Hoje estava em um pedestal, pronto para ser vendido mais uma vez. Já não fazia mais ideia de há quanto tempo nessa situação. Pela mão de quantos donos já passara? Qual fora a última vez em que havia sentido algo mais profundo do que a sua completa falta de vontade de viver? Suas veias foram entupidas de drogas por anos a fio para que tudo o que ele um dia já sentiu ou poderia sentir no futuro fosse apagado forçadamente de seu cérebro. Agora ele era só um objeto caro, completamente ornamental. Naquele momento estava enfeitado como um, coberto por uma túnica dourada e brilhante, com símbolos em vermelho gravados para demonstrar seu alto valor. O tecido leve pregava-se junto ao seu corpo, vez ou outra mostrando sua pele, que fora minuciosamente lavada para a ocasião especial. Estava impecável, pronto para ser exibido em mais uma vitrine.
Pronto para ser objeto do olhar de cobiça de vários compradores, todos ávidos a pagar o maior valor possível para que lhe usassem, as vezes dos piores jeitos imagináveis.

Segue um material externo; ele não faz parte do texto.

(* ===== verification/Mkinit.v ===== *)
(** * The image builder [utils/mkinit.c]

    A program of the host that writes the ramdisk image the kernel reads: the
    number of files, 64 headers, and the contents.  The host's files are a
    function from paths to bytes, and the initial bytes of the automatic array
    [headers] are an argument. *)

From Stdlib Require Import ZArith Lia List String.
From stdpp Require Import base list gmap.
From S2P Require Import Prelude Machine Kernel Common Monitor OrderedArray Kmalloc Frames Paging Kheap KheapBoot Fs Initrd.

(** ** Definitions *)

Inductive mk_result : Type :=
  | Written (image : list Z)    (** returns 0; "initrd.img" holds [image] *)
  | NotFound                    (** returns 1 *)
  | Overrun.                    (** a write outside [headers]: undefined *)

(** The bytes [bs] written over [l] at [pos]. *)
Definition put (l : list Z) (pos : nat) (bs : list Z) : list Z :=
  take pos l ++ bs ++ drop (pos + length bs) l.

Definition le32 (v : Z) : list Z := [u8 v; u8 (v / 256); u8 (v / 65536); u8 (v / 16777216)].

(** [argv[i*2+1]] and [argv[i*2+2]], for [i] from 0: one argument may be left over. *)
Fixpoint pairs {A} (argv : list A) : list (A * A) :=
  match argv with
  | path :: name :: argv => (path, name) :: pairs argv
  | _ => []
  end.

Section Mkinit.
Context (host : list Z -> option (list Z)).

(** The first loop: [args] are the remaining pairs of path and name, [i] the
    next header. *)
Fixpoint write_headers (args : list (list Z * list Z)) (i : nat) (off : Z) (headers : list Z)
    : list Z + mk_result :=
  match args with
  | [] => inl headers
  | (path, name) :: args =>
      if decide (76 * i + 1 + S (length name) <= length headers)%nat then
        let headers := put headers (76 * i + 1) (name ++ [0]) in
        let headers := put headers (76 * i + 68) (le32 off) in
        match host path with
        | None => inr NotFound
        | Some data =>
            let len := u32 (Z.of_nat (length data)) in
            let headers := put headers (76 * i + 72) (le32 len) in
            let headers := put headers (76 * i) [191] in
            write_headers args (S i) (u32 (off + len)) headers
        end
      else inr Overrun
  end.

(** The second loop: as many bytes of each file as its header says. *)
Fixpoint write_contents (args : list (list Z * list Z)) : list Z :=
  match args with
  | [] => []
  | (path, _) :: args =>
      let data := default [] (host path) in
      let len := u32 (Z.of_nat (length data)) in
      take (Z.to_nat len) data ++ write_contents args
  end.

(** [argv] are the arguments behind the name of the program; [argc] is declared
    [char]. *)
Definition mkinit (garbage : list Z) (argv : list (list Z)) : mk_result :=
  let argc := s8 (1 + Z.of_nat (length argv)) in
  let nheaders := Z.quot (argc - 1) 2 in
  let args := take (Z.to_nat nheaders) (pairs argv) in
  match write_headers args 0 4868 garbage with
  | inl headers => Written (le32 nheaders ++ headers ++ write_contents args)
  | inr r => r
  end.
End Mkinit.

(** ** Properties *)

(** [n] elements of [l] from [pos]. *)
Definition slice {A} (pos n : nat) (l : list A) : list A := take n (drop pos l).

Lemma length_put l pos bs : (pos + length bs <= length l)%nat -> length (put l pos bs) = length l.
Proof. intros. unfold put. rewrite !length_app, length_take, length_drop. lia. Qed.

(** Writing a header does not change the length of the array. *)
Lemma length_header h i name v w :
  (76 * (i + 1) <= length h)%nat -> Z.of_nat (length name) < 64 ->
  length (put (put (put (put h (76 * i + 1) (name ++ [0])) (76 * i + 68) (le32 v)) (76 * i + 72) (le32 w))
            (76 * i) [191]) = length h.
Proof.
  intros Hh Hn. assert (length (name ++ [0]) = S (length name)) by (rewrite length_app; simpl; lia).
  assert (H1 : length (put h (76 * i + 1) (name ++ [0])) = length h) by (apply length_put; lia).
  assert (H2 : length (put (put h (76 * i + 1) (name ++ [0])) (76 * i + 68) (le32 v)) = length h)
    by (rewrite <- H1; apply length_put; cbn [length le32]; lia).
  rewrite length_put; rewrite length_put; cbn [length le32]; lia.
Qed.

Lemma slice_put_eq l pos bs :
  (pos + length bs <= length l)%nat -> slice pos (length bs) (put l pos bs) = bs.
Proof.
  intros. unfold slice, put. rewrite drop_app_ge by (rewrite length_take; lia).
  rewrite length_take, Nat.min_l, Nat.sub_diag, drop_0 by lia. by rewrite take_app_length.
Qed.

Lemma lookup_put_ne l pos bs i :
  (pos + length bs <= length l)%nat -> (i < pos \/ pos + length bs <= i)%nat ->
  put l pos bs !! i = l !! i.
Proof.
  intros Hl Hi. unfold put. destruct (decide (i < pos)%nat).
  - rewrite lookup_app_l by (rewrite length_take; lia). by rewrite lookup_take_lt.
  - rewrite lookup_app_r by (rewrite length_take; lia). rewrite length_take, Nat.min_l by lia.
    rewrite lookup_app_r by lia. rewrite lookup_drop. f_equal. lia.
Qed.
(* ===== verification/Boot.v ===== *)
(** * The start of the kernel, put together

    [kernel_boot] runs the initialisation of every component on the state that the
    ones before it leave.  This file follows that state from the boot loader to user
    mode; [kernel_boot_typed] is the same with keys pressed before interrupts are turned
    off. *)

From Stdlib Require Import ZArith Lia List String.
From stdpp Require Import base list gmap.
From S2P Require Import Prelude Machine Kernel Common Monitor Isr DescriptorTables Keyboard KeyboardRace Kmalloc Frames Paging Kheap.
From S2P Require Import KheapSpec KheapBoot KheapAligned KheapWf PagingInit Task TaskInit Timer Fs Initrd Mkinit Syscall Main.
Import Terminal.

(** ** Steps on the console *)

(** Output to ports leaves the mode of the processor as it is. *)
Lemma mode_of_output es tr : Forall port_output es -> mode_of (es ++ tr) = mode_of tr.
Proof. induction 1 as [|[] es He _ IH]; by destruct He || done. Qed.

(** Between [s] and [s'] the kernel has only printed and recorded verdicts. *)
Definition quiet (s s' : kstate) : Prop := exists m tr g f,
  s' = set_mem m (set_trace tr (set_mon g (set_boot (BootGlobals (initial_esp (boot s)) f) s))) /\
  same_outside video_memory (video_memory + 4000) (mem s) m.

Definition on_screen (s : kstate) : Prop := exists t, shows s t.

#[export] Instance quiet_preorder : PreOrder quiet.
Proof.
  split.
  - intros s. exists (mem s), (trace s), (mon s), (failure (boot s)). split; [|by intros ???].
    destruct s as [? ? ? ? ? ? ? ? ? ? ? ? ? []]. reflexivity.
  - intros s1 s2 s3 (m2 & tr2 & g2 & f2 & -> & H2) (m3 & tr3 & g3 & f3 & -> & H3).
    exists m3, tr3, g3, f3. split; [reflexivity|]. by eapply same_outside_trans.
Qed.

Lemma quiet_screen s s' : screen_frame s s' -> quiet s s'.
Proof.
  intros (m & tr & g & -> & Hm). exists m, tr, g, (failure (boot s)). split; [|exact Hm].
  destruct s as [? ? ? ? ? ? ? ? ? ? ? ? ? []]. reflexivity.
Qed.

Lemma quiet_console s s' : console_frame s s' -> quiet s s'.
Proof. intros [Hs _]. by apply quiet_screen. Qed.

Lemma quiet_failure f s : quiet s (set_boot (BootGlobals (initial_esp (boot s)) f) s).
Proof. exists (mem s), (trace s), (mon s), f. by split; [destruct s|intros ???]. Qed.

Lemma quiet_trace tr s : quiet s (set_trace tr s).
Proof. apply quiet_screen, screen_frame_trace. Qed.

Lemma quiet_mem s s' : quiet s s' -> same_outside video_memory (video_memory + 4000) (mem s) (mem s').
Proof. by intros (m & tr & g & f & -> & Hm). Qed.

(** A console survives what leaves its memory and its globals alone. *)
Lemma shows_frame (P : Z -> Prop) s s' t :
  shows s t -> same_on P (mem s) (mem s') -> (forall b, video_memory <= b < video_memory + 4000 -> P b) ->
  mon s' = mon s -> shows s' t.
Proof.
  intros (Hs & Hm & Ht) Hon HP Hmon. split; [|by rewrite Hmon].
  apply screen_intro; [by destruct Ht|]. intros j Hj. rewrite (screen_lookup _ _ _ Hs Hj). f_equal.
  unfold load16, vga, video_memory in *. by rewrite !Hon by (try apply HP; lia).
Qed.

Lemma on_screen_frame (P : Z -> Prop) s s' :
  on_screen s -> same_on P (mem s) (mem s') -> (forall b, video_memory <= b < video_memory + 4000 -> P b) ->
  mon s' = mon s -> on_screen s'.
Proof. intros [t Hs] ???. exists t. by eapply shows_frame. Qed.

Section Console.
Context `{Linkage, LeftInEax} (stack : kstate -> list Z).

(** The array of [monitor_write_padded] is followed, before long, by a zero. *)
Hypothesis Hstack : forall s, exists junk rest, stack s = junk ++ 0 :: rest /\
  Forall (fun b => 0 < b < 256) junk /\ Z.of_nat (length junk) < 2147483000.

Lemma padded_spec message success t s :
  shows s t -> Forall (fun b => 0 < b < 128) (str message) -> (length (str message) <= 75)%nat ->
  wp (padded stack message success) (fun _ s' => console_frame s s' /\ on_screen s') s.
Proof using Hstack.
  intros Hs Hm Hl. unfold padded. k_steps. destruct (Hstack s) as (junk & rest & -> & Hj & Hn).
  eapply wp_mono; [by apply (write_padded_spec (str message) success junk rest t)|].
  intros [] s' [Hfr Hsh]. split; [done|]. by eexists.
Qed.
(** C13: That keys arrive between the steps of the loop is no restriction: when they arrive
    inside [keyboard_getchar], at whatever points, and there is room for them, what
    happens is what happens when all come first, or, where nothing waits and 0 is
    returned, when those after the reading of the indices come behind. *)
Theorem interrupted_poll_serialises :
  wp (getchar_interrupted (fun n => press_all regs (scs n))) (fun c s' =>
    implements (Machine (<[current_task (tk s) := after_poll c]> th) s')
      (react_all text ((Key <$> keys_before scs 6) ++ [Proceed]) m) \/
    c = 0 /\ implements (Machine (<[current_task (tk s) := after_poll c]> th) s')
      (react_all text ((Key <$> keys_before scs 2) ++ Proceed :: (Key <$> scs 2%nat)) m)) s.
Proof using Him Hroom Hpolls.
  clear Heip Haway Htext Hhello. pose proof Him as [_ Hsch [Hpts Hch] Hth [Hwf Hdup] Hq Hold _ _ _]. cbn [kernel threads] in *.
  pose proof (sched_current _ _ _ Hsch) as Hcur. pose proof (Hth _ _ Hcur) as Hp. rewrite Hpolls in Hp. symmetry in Hp.
  pose proof (keys_before_le scs 2 ltac:(lia)) as H2. pose proof (keys_before_le scs 3 ltac:(lia)) as H3.
  rewrite keys_before_S, length_app in H3.
  eapply wp_mono; [by apply (getchar_keys_atomic regs scs (waiting m) (keys m))|].
  intros c s' [F [(W & Hc & Ho)|(W & -> & Hempty & Hq3 & Ho)]]; rewrite Hold in Ho.
  - left. unfold react_all. rewrite foldl_app. fold (react_all text (Key <$> keys_before scs 6) m).
    rewrite keys_react by lia. cbn [foldl react]. unfold proceed. cbn [points schedule waiting keys oldest display ticks].
    rewrite Hp, <- Hc. apply keyboard_reacts; try done; [apply key_chars_keeps_map| |by apply (threads_move th s m Him)].
    split; [by rewrite length_insert|]. apply Forall_insert; [done|apply after_poll_char].
  - right. split; [done|]. unfold react_all. rewrite foldl_app. fold (react_all text (Key <$> keys_before scs 2) m).
    rewrite keys_react by lia. cbn [foldl react]. unfold proceed. cbn [points schedule waiting keys oldest display ticks].
    rewrite Hp, Hempty. fold (react_all text (Key <$> scs 2%nat)).
    match goal with |- implements _ (foldl _ ?x _) => fold (react_all text (Key <$> scs 2%nat) x) end.
    rewrite keys_react by (cbn [waiting length]; lia). cbn [points schedule waiting keys oldest display ticks].
    rewrite (insert_id th) by exact Hpolls. rewrite keys_before_S, key_chars_app in W, Hq3.
    apply app_nil in Hempty as [_ Hempty]. pose proof (key_chars_keeps_map (keys_before scs 2) (keys m)) as Hmap.
    destruct (key_chars (keys_before scs 2) (keys m)) as [t2 km2]. cbn [fst snd] in *. subst t2.
    pose proof (key_chars_keeps_map (scs 2%nat) km2). destruct (key_chars (scs 2%nat) km2) as [t3 km3]. cbn [fst snd app] in *.
    apply keyboard_reacts; try done. congruence.
Qed.
End Interrupted.

End Refinement.

(** ** One task, in either mode *)

Section Modes.
Context `{Linkage, LeftInEax} (hello : Z) (text : list Z) (task : Z) (md : mode).
Hypothesis Heip : 0 <= eip_switch_task < 4294967296 /\ eip_switch_task <> 74565.
Hypothesis Htext : Forall (fun b => 0 < b < 128) text /\ Z.of_nat (length text) < 2147483647.
Hypothesis Hhello : 0 <= hello /\ hello + Z.of_nat (S (length text)) <= 4294967296 /\
  (hello + Z.of_nat (S (length text)) <= video_memory \/ video_memory + 4000 <= hello).
Hypothesis Haway : Forall (fun t => (t + 28 <= video_memory \/ video_memory + 4000 <= t) /\
  (t + 28 <= hello \/ hello + Z.of_nat (S (length text)) <= t)) [task].

(** The linker has put the keyboard's variables into the first four megabytes. *)
Hypothesis Hsyms : (0 <= sym_keyboard_buffer /\ sym_keyboard_buffer + 256 <= 4194304) /\
  0 <= sym_keyboard_buffer_start < 4194304 /\ 0 <= sym_keyboard_buffer_end < 4194304.

(** What does not change while the kernel runs: the mode [md], and the mapping of the
    kernel's addresses, which the task's directory has too. *)
Record steady (s : kstate) : Prop := Steady {
  sy_mode : mode_of (trace s) = md;
  sy_fault : interrupt_handlers s !! 14 = Some ptr_page_fault;
  sy_directory : load32 (mem s) (task_page_directory task) = current_directory (pg s);
  sy_task : 0 <= task /\ task + 28 <= 4294967296 /\
    0 <= current_directory (pg s) /\ current_directory (pg s) + 8196 <= 4294967296;
  sy_maps : exists t0 t1, maps_kernel (mem s) (current_directory (pg s)) t0 t1 /\
    forall b, map_mem (current_directory (pg s)) t0 t1 b -> ~ video b /\ ~ (task <= b < task + 28)
}.

(** In user mode the loop is about to read the buffer. *)
Definition lone (m : system) : Prop := in_user md = true -> points m = [Polls].

Lemma steady_frame s s' :
  steady s -> same_on (fun b => ~ video b /\ ~ (task + 4 <= b < task + 16)) (mem s) (mem s') ->
  current_directory (pg s') = current_directory (pg s) -> interrupt_handlers s' = interrupt_handlers s ->
  mode_of (trace s') = mode_of (trace s) -> steady s'.
Proof using All.
  intros [Hmd Hf Hd Ht (t0 & t1 & Hm & Hap)] Hs Hpg Hih Htr. apply Forall_inv in Haway as [Hv _].
  constructor; rewrite ?Hpg, ?Hih, ?Htr; try done.
  - rewrite <- Hd. unfold task_page_directory. eapply load32_same_on; [exact Hs|unfold region; lia|].
    unfold video, video_memory in *. intros b Hb. cbv beta. lia.
  - exists t0, t1. split; [|exact Hap]. eapply maps_kernel_frame; [exact Hm|exact Hs|lia|].
    intros b Hb. destruct (Hap b Hb) as [??]. cbv beta. split; [done|lia].
Qed.

Lemma steady_same s s' :
  steady s -> mem s' = mem s -> current_directory (pg s') = current_directory (pg s) ->
  interrupt_handlers s' = interrupt_handlers s -> mode_of (trace s') = mode_of (trace s) -> steady s'.
Proof using All. intros Hs Hm ???. apply (steady_frame s s' Hs); [by rewrite Hm|done..]. Qed.

Lemma steady_console s s' : steady s -> console_frame s s' -> steady s'.
Proof using All.
  intros Hs [(m & tr & g & -> & Hm) (es & Htr & Hes)]. cbn [trace set_mem set_trace set_mon] in Htr.
  apply (steady_frame s _ Hs); try done.
  - intros b Hb [Hv _]. by apply Hm.
  - cbn [trace set_mem set_trace set_mon]. rewrite Htr. by apply mode_of_output.
Qed.

Section Step.
Context (th : gmap Z point) (s : kstate) (m : system).
Context (Him : implements hello text [task] (Machine th s) m) (Hs : steady s).

Lemma key_steady regs sc : reg_int_no regs = 33 -> wp (irq_handler regs) (fun _ s' => steady s') (present sc s).
Proof using All.
  intros Hno. destruct Him as [(_ & Hk & _) _ _ _ [Hwf Hdup] _ _ _ _ _]. cbn [kernel] in *.
  unfold irq_handler. rewrite Hno. change (40 <=? 33) with false. change (256 <=? 33) with false. cbn [when]. k_steps.
  cbn [interrupt_handlers set_trace present]. rewrite Hk.
  change (run_handler ptr_keyboard_handler regs) with (keyboard_handler regs).
  eapply wp_mono; [by apply (handler_spec (keys m))|]. intros r s' (g & km & _ & -> & _).
  by apply (steady_same s).
Qed.

Lemma tick_steady regs esp ebp :
  if_set md = true -> reg_int_no regs = 32 ->
  wp (load_stack esp ebp >> irq_handler regs) (fun _ s' => steady s') s.
Proof using All.
  intros Hif Hno. destruct Him as [(Ht & _) Hsch _ _ _ _ _ _ _ _]. cbn [kernel] in *.
  unfold load_stack, irq_handler. k_steps. rewrite Hno. change (40 <=? 32) with false.
  change (256 <=? 32) with false. cbn [when]. k_steps. cbn [interrupt_handlers set_trace set_cpu]. rewrite Ht.
  change (run_handler ptr_timer_callback regs) with (timer_callback regs). unfold timer_callback. k_steps.
  match goal with |- wp _ _ ?t => set (s1 := t) end.
  assert (Hs1 : schedules [task] s1 (schedule m)) by (by apply (schedules_same [task] s)).
  eapply wp_mono; [apply wp_and; [exact (preempt_keeps [task] Heip s1 _ Hs1)|exact (preempt_enters [task] Heip s1 _ Hs1)]|].
  intros [] s' ([(Km & Kk & Kh) Hm] & u & Hu & He). k_steps. apply list_elem_of_singleton in Hu as ->.
  pose proof (sched_current _ _ _ Hs1) as Hc. pose proof (lookup_lt_Some _ _ _ Hc) as Hr. cbn [length] in Hr.
  replace (RoundRobin.running (schedule m)) with 0%nat in Hc by lia. injection Hc as Hc. change (mem s1) with (mem s) in Hm.
  change (tk s1) with (tk s) in *. rewrite <- Hc in Hm.
  assert (Hd : load32 (mem s') (task_page_directory task) = load32 (mem s) (task_page_directory task)).
  { unfold task_page_directory. pose proof (sy_task _ Hs). eapply load32_frame; [exact Hm|unfold region; lia|lia]. }
  unfold enters in He. destruct (context (mem s') task) as [[eip esp'] ebp'].
  destruct He as (_ & _ & _ & _ & Hpg & _ & Htr & _).
  apply (steady_frame s s' Hs); [|by rewrite Hpg, Hd, sy_directory|exact Kh|].
  - intros b Hb [_ Hn]. apply Hm; [done|lia].
  - rewrite Htr. cbn [mode_of foldr mode_after]. rewrite <- (sy_mode _ Hs) in Hif.
    change (Mode (in_user (mode_of (trace s))) true = mode_of (trace s)). rewrite <- Hif. by destruct (mode_of (trace s)).
Qed.

Lemma call_steady frame : wp (syscall_monitor_write frame hello) (fun _ s' => steady s') s.
Proof using All.
  destruct Him as [(_ & _ & Hc) _ _ _ _ _ _ Hdis _ Htx]. destruct Htext as [Ht Hn]. eapply wp_mono.
  { apply (syscall_monitor_write_spec frame hello text (display m) s); try done.
    - eapply Forall_impl; [exact Ht|]. cbv beta. lia.
    - unfold region. lia.
    - lia. }
  intros r s' [Hfr _]. by apply (steady_console s).
Qed.

Lemma print_steady c :
  th !! current_task (tk s) = Some (Prints c) -> wp (monitor_put c) (fun _ s' => steady s') s.
Proof using All.
  intros Hc. pose proof Him as [_ [_ _ Hcur _] [_ Hch] Hth _ _ _ Hdis _ _]. cbn [kernel threads] in *.
  assert (Hc8 : char_point (Prints c)) by (eapply (Forall_lookup_1 _ _ _ _ Hch); rewrite <- (Hth _ _ Hcur); exact Hc).
  eapply wp_mono; [apply monitor_put_spec; [exact Hdis|apply Hc8]|]. intros [] s' (Hfr & _).
  by apply (steady_console s).
Qed.

Lemma getchar_steady : wp keyboard_getchar (fun _ s' => steady s') s.
Proof using All.
  destruct Him as [_ _ _ _ [Hwf _] _ _ _ _ _]. cbn [kernel] in *.
  eapply wp_mono; [by apply (getchar_spec (keys m))|]. intros c s' (g & -> & _). by apply (steady_same s).
Qed.

(** Where the kernel is mapped a program may read and not write. *)
Lemma kernel_rights a : 0 <= a < 4194304 ->
  user_reads (mem s) (current_directory (pg s)) a = true /\ user_writes (mem s) (current_directory (pg s)) a = false /\
  translate (mem s) (current_directory (pg s)) a = Some a.
Proof using All.
  destruct Hs as [_ _ _ _ (t0 & t1 & Hm & _)]. intros Ha. destruct (user_low _ _ _ _ Hm a Ha) as [Hr Hw].
  split; [exact Hr|]. split; [exact Hw|]. by apply (translate_low _ _ _ _ Hm).
Qed.

Lemma load_allowed frame a : 0 <= a < 4194304 -> user_load frame a s = Ok tt s.
Proof using All.
  intros Ha. destruct (kernel_rights a Ha) as [Hr _]. unfold user_load, bind, gets. by rewrite Hr.
Qed.

(** Nothing waits: the loop reads the indices, and that is all. *)
Lemma user_waits frame : waiting m = [] -> user_getchar frame s = Ok 0 s.
Proof using All.
  intros Hq. destruct Him as [_ _ _ _ [Hwf _] Hw _ _ _ _]. cbn [kernel] in *. rewrite <- Hw in Hq.
  apply (queue_empty _ _ Hwf) in Hq. unfold user_getchar, getchar_interrupted, getchar_access, bind, gets.
  rewrite !load_allowed by tauto. by rewrite Hq, Z.eqb_refl.
Qed.

(** What is on the screen, behind [t], when the loop has been refused its store. *)
Definition store_refused (t : terminal) (s' : kstate) : Prop := exists address eip line,
  hexadecimal sym_keyboard_buffer_start address /\ number_of 10 dec_value line = 252 /\
  shows s' (write (fault_text 7 address eip line) t) /\ head (trace s') = Some Hlt.
(** The heaps agree on the links and addresses of all queued records. *)
Lemma TableInvariant_agree h h' bs t :
  TableInvariant h bs t →
  (∀ i l p, slotQueue h bs t i l → p ∈ l →
     nextInQueue <$> h' !! p = nextInQueue <$> h !! p ∧ addressOf h' p = addressOf h p) →
  TableInvariant h' bs t ∧ ∀ i l, slotQueue h bs t i l → slotQueue h' bs t i l.
Proof.
  intros Hinv Hagree.
  assert (∀ i l, slotQueue h bs t i l → slotQueue h' bs t i l) as Hslots.
  { intros i l Hl. pose proof Hl as Hl'. unfold slotQueue in Hl |- *.
    destruct (Hashtable.data t !! i) as [bucket|]; [|done]. destruct Hl as (b & Hb & Hq).
    exists b. split; [done|]. eapply isQueue_links; [|done].
    intros p Hp. by eapply Hagree. }
  split; [|done].
  split; [by destruct Hinv|by destruct Hinv|by destruct Hinv|].
  intros i. destruct (table_queues _ _ _ Hinv i) as (l & Hl & Hall). exists l.
  split; [by apply Hslots|]. rewrite Forall_forall in Hall |- *.
  intros p Hp. destruct (Hagree i l p Hl Hp) as [_ ->]. by apply Hall.
Qed.

Lemma queueAt_slotQueue st t i l :
  hashtable st = Some t →
  slotQueue (heap st) (buckets st) t i l →
  queueAt st i = l.
Proof.
  intros Ht Hl. unfold queueAt, slotQueue in *. rewrite Ht.
  destruct (Hashtable.data t !! _); [|done].
  destruct Hl as (b & -> & Hq). by apply isQueue_order.
Qed.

Ser um escravo raro era obviamente mais do que um trabalho. Significava ser uma exposição viva, sem restrições. Mas também não significava que serviria a tarefas baixas como lavar a nave ou preparar refeições. Não. Ser um escravo de luxo era estar ali para matar a curiosidade de seu dono sobre sua já perdida raça, da maneira que precisasse. Mesmo assim, não era um bom destino. Não poderia reclamar se usassem seu corpo como ferramenta, ou mesmo se lhe estimulassem pelo simples prazer de rir de seus instintos primitivos. Poderia até mesmo ser dissecado vivo por algum maníaco, não era nada improvável. Não teria o que fazer. Afinal de contas, o que mais havia em sua vida, se é que pudesse chamar assim? Era tudo o que tinha. Era tudo o que conhecia como mundo e esse era o seu papel nele.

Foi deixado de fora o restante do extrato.